Curved Air: Second Album (1971)

“Sonja put it very well once when she said, ‘You have the whole of your life to write the first album, and six months for the second.’” – Francis Monkman, in a 1998 interview.

Kronomyth 2.0:  A WOMAN DREW HER LONG BLACK HAIR OUT TIGHT AND FIDDLED WHISPER MUSIC ON THOSE STRINGS. Second albums are often problematic as bands struggle to create within the pressurized environment of the music machine. It’s a kind of curse when your dream becomes your job. (There are worse curses, of course.) Signs that Curved Air was caving under the pressure can be seen in the fact that the band had effectively split into two creative camps. It wasn’t a division of vision, so much as an effectual means of generating new material for the next album. Darryl Way and Sonja Linwood struck up a songwriting partnership for the first side of Second Album and scored their biggest hit with “Back Street Luv.” Francis Monkman’s eccentric, wordy and wonderful ideas are explored on the second side. Despite this division, there was nothing in the music to suggest that the band was going in different directions. If anything, they sharpened their collective aural attack on Second Album. Monkman’s work on the VCS3 stands as some of the most sophisticated keyboard prog of its time (he’s also an underrated guitarist) and the rhythm section of Pilkington-Miksa and Ian Eyre gives the music a very solid bottom end. Where the first album featured Linwood and Way on vocals (an approach that occasionally invited comparison to Jefferson Airplane), Linwood is the lone voice here most of the time, which allows the listener to luxuriate in her subtle shades and tones. Listening to “Young Mother,” “Back Street Luv,” “Puppets,” “Everdance” and “Piece of Mind,” one can only marvel that music listeners didn’t carry Curved Air home on their shoulders and declare them kings. Their first two albums are certainly as good as anything to come from the established masters (Jethro Tull, Yes, Genesis, Gentle Giant, etc.) and, in fact, slightly ahead of most of them in terms of sophistication and execution. [Note: This is a placeholder review, since I’ll really need to inhabit this music before I can come back with a decent report of it.]

Original LP Version
A1. Young Mother (Darryl Way/Sonja Linwood) (5:55)
A2. Back Street Luv (Darryl Way/Sonja Linwood/Ian Eyre) (3:38)
A3. Jumbo (Darryl Way/Sonja Linwood) (4:11)
A4. You Know (Darryl Way/Sonja Linwood) (4:11)
A5. Puppets (Darryl Way/Sonja Linwood) (5:26)
B1. Everdance (Francis Monkman) (3:07)
B2. Bright Summer’s Day ’68 (Francis Monkman) (2:52)
B3. Piece of Mind (Francis Monkman) (12:54)

The Players
Ian Eyre (bass guitar), Sonja Linwood (vocals), Francis Monkman (guitar, keyboards, VCS3 synthesizer), Florian Pilkington-Miksa (drums), Darryl Way (vocals, electric violin, piano on A5) with Peter Zinovieff (electronics). Produced by Curved Air and Colin Caldwell; engineered by Colin Caldwell.

The Pictures
Art direction and photography by Ed Thrasher.

The Plastic
Released on elpee on September 9, 1971 in the UK (Warner Bros., K 46092), the US and Canada (Warner Bros., WS 1951) and Israel (Warner Bros.,  K 46092) with gatefold cover; reached #11 on the UK charts. US and Israeli versions feature unique, different covers. Also released on elpee in 1972 in Japan (Warner Bros., P-8182W).

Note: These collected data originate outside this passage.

Definition normalize_known_json_wrapper (raw : string) : option string :=
  trimmed ← normalize_go 4 (trim raw);
  match strip_prefix FENCE trimmed with
  | Some fence_body =>
      '(_, body) ← split_once LINE_FEED fence_body;
      '(inner, after) ← rsplit_once FENCE body;
      if negb (is_empty (trim after)) then None
      else let object := trim inner in if braced object then Some object else None
  | None => if braced trimmed then Some trimmed else None
  end.

Definition preparation_for_host_validation (raw : string) :
    result LinkedTriageDiagnosticCategory string :=
  if is_empty_visible_terminal raw then Err EmptyTerminalAnswer
  else match normalize_known_json_wrapper raw with
       | Some object => if is_empty (trim object) then Err EmptyTerminalAnswer else Ok object
       | None => Ok (trim raw)
       end.

Definition visible_text_leaks_reasoning_markers (visible : string) : bool :=
  let lower := to_ascii_lowercase visible in
  existsb (λ tag, contains (open_tag tag) lower || contains (close_tag tag) lower) TAGS.

(** ** One terminal *)

Inductive FastTriageTerminalState := TypedObject | EmptyVisible | Malformed.
#[global] Instance FastTriageTerminalState_eq_dec : EqDecision FastTriageTerminalState.
Proof. solve_decision. Defined.

Record FastTriageToolCallRef := {
  tc_id : string;
  tc_name : string;
  tc_argument_chars : Z;
}.

(** [s.chars().count()]: the bytes that start a character. *)
Definition chars_count (s : string) : Z := zlen (List.filter (λ c, negb (cont c)) (bytes s)).

(** The fields of a [ChatCompletion] the terminal reads; a tool call is its id,
    name and argument text. *)
Record ChatCompletion := {
  cc_content : string;
  cc_tool_calls : list (string * string * string);
  cc_finish_reason : string;
}.

Record FastTriageTerminal := {
  te_visible : string;
  te_typed_object : option string;
  te_reasoning : string;
  te_tool_calls : list FastTriageToolCallRef;
  te_finish_reason : string;
  te_state : FastTriageTerminalState;
}.

Definition classify_visible (visible : string) : FastTriageTerminalState * option string :=
  if is_empty (trim visible) then (EmptyVisible, None)
  else match normalize_known_json_wrapper visible with
       | Some object =>
           if negb (is_empty (trim object)) then (TypedObject, Some object)
           else (EmptyVisible, None)
       | None => (Malformed, None)
       end.

Definition from_raw (raw finish_reason : string) (tool_calls : list FastTriageToolCallRef) :
    FastTriageTerminal :=
  let '(reasoning, visible) := split_complete_reasoning_prefix raw in
  let '(state, typed_object) := classify_visible visible in
  {| te_visible := visible; te_typed_object := typed_object; te_reasoning := reasoning;
     te_tool_calls := tool_calls; te_finish_reason := finish_reason; te_state := state |}.

Definition tool_call_ref (call : string * string * string) : FastTriageToolCallRef :=
  let '(id, name, arguments) := call in
  {| tc_id := id; tc_name := name; tc_argument_chars := chars_count arguments |}.

Definition terminal_parse (completion : ChatCompletion) (streamed : string) : FastTriageTerminal :=
  let raw := if is_empty (trim (cc_content completion)) then streamed else cc_content completion in
  from_raw raw (cc_finish_reason completion) (tool_call_ref <$> cc_tool_calls completion).

Definition visible_chars (t : FastTriageTerminal) : Z := chars_count (te_visible t).
Definition reasoning_chars (t : FastTriageTerminal) : Z := chars_count (te_reasoning t).
Definition reasoning_present (t : FastTriageTerminal) : bool :=
  negb (is_empty (trim (te_reasoning t))).

(** ** What a terminal is made of *)

(** A complete reasoning block and the blank text after it. *)
Record block := { bl_tag : string; bl_text : string; bl_gap : string }.
Definition render_block (b : block) : string :=
  open_tag (bl_tag b) +:+ bl_text b +:+ close_tag (bl_tag b) +:+ bl_gap b.
Definition block_ok (b : block) : Prop :=
  bl_tag b ∈ TAGS ∧ contains (close_tag (bl_tag b)) (bl_text b) = false ∧ blank (bl_gap b).
Fixpoint cat (l : list string) : string :=
  match l with [] => EmptyString | s :: l => s +:+ cat l end.
Definition opens_with_block (s : string) : Prop :=
  ∃ tag text rest, tag ∈ TAGS ∧ s = open_tag tag +:+ text +:+ close_tag tag +:+ rest.

(** [wrapped obj s]: [s] is [obj] inside complete reasoning blocks, blank text
    and at most one fence, which sits directly around the object. *)
Inductive wrapped (obj : string) : string → Prop :=
| wrapped_bare : wrapped obj obj
| wrapped_fence info l r z :
    contains LINE_FEED info = false → blank l → blank r → blank z →
    wrapped obj (FENCE +:+ info +:+ LINE_FEED +:+ l +:+ obj +:+ r +:+ FENCE +:+ z)
| wrapped_blank l s r : blank l → blank r → wrapped obj s → wrapped obj (l +:+ s +:+ r)
| wrapped_block tag text s :
    tag ∈ TAGS → wrapped obj s →
    wrapped obj (open_tag tag +:+ text +:+ close_tag tag +:+ s).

  1. Re-issued on elpee in the US (Warner Bros., WS 1951) {burbank label}.
  2. Re-issued on elpee in the UK (Warner Bros., K 46092) {cream label}.
  3. Re-issued on compact disc in Germany (Warner Bros., 26434-2).
  4. Re-issued on compact disc in 1991 in Japan (Warner Bros., WPCP-4223).
  5. Re-issued on compact disc in 1999 in Japan (Warner Bros., WPCR-1455).
  6. Re-issued on compact disc in 2000 in the US (Collector’s Choice, CCM-159-2).
  7. Re-issued on compact disc on April 25, 2007 in Japan (Warner Bros., WPCR-12549).
  8. Re-issued on compact disc in 2008 in Europe (Rhino, 79907).
  9. Re-released on remastered compact disc in 2011 in Germany (Repertoire).
  10. Re-released on super high material compact disc on April 8, 2015 in Japan (Warner Bros.).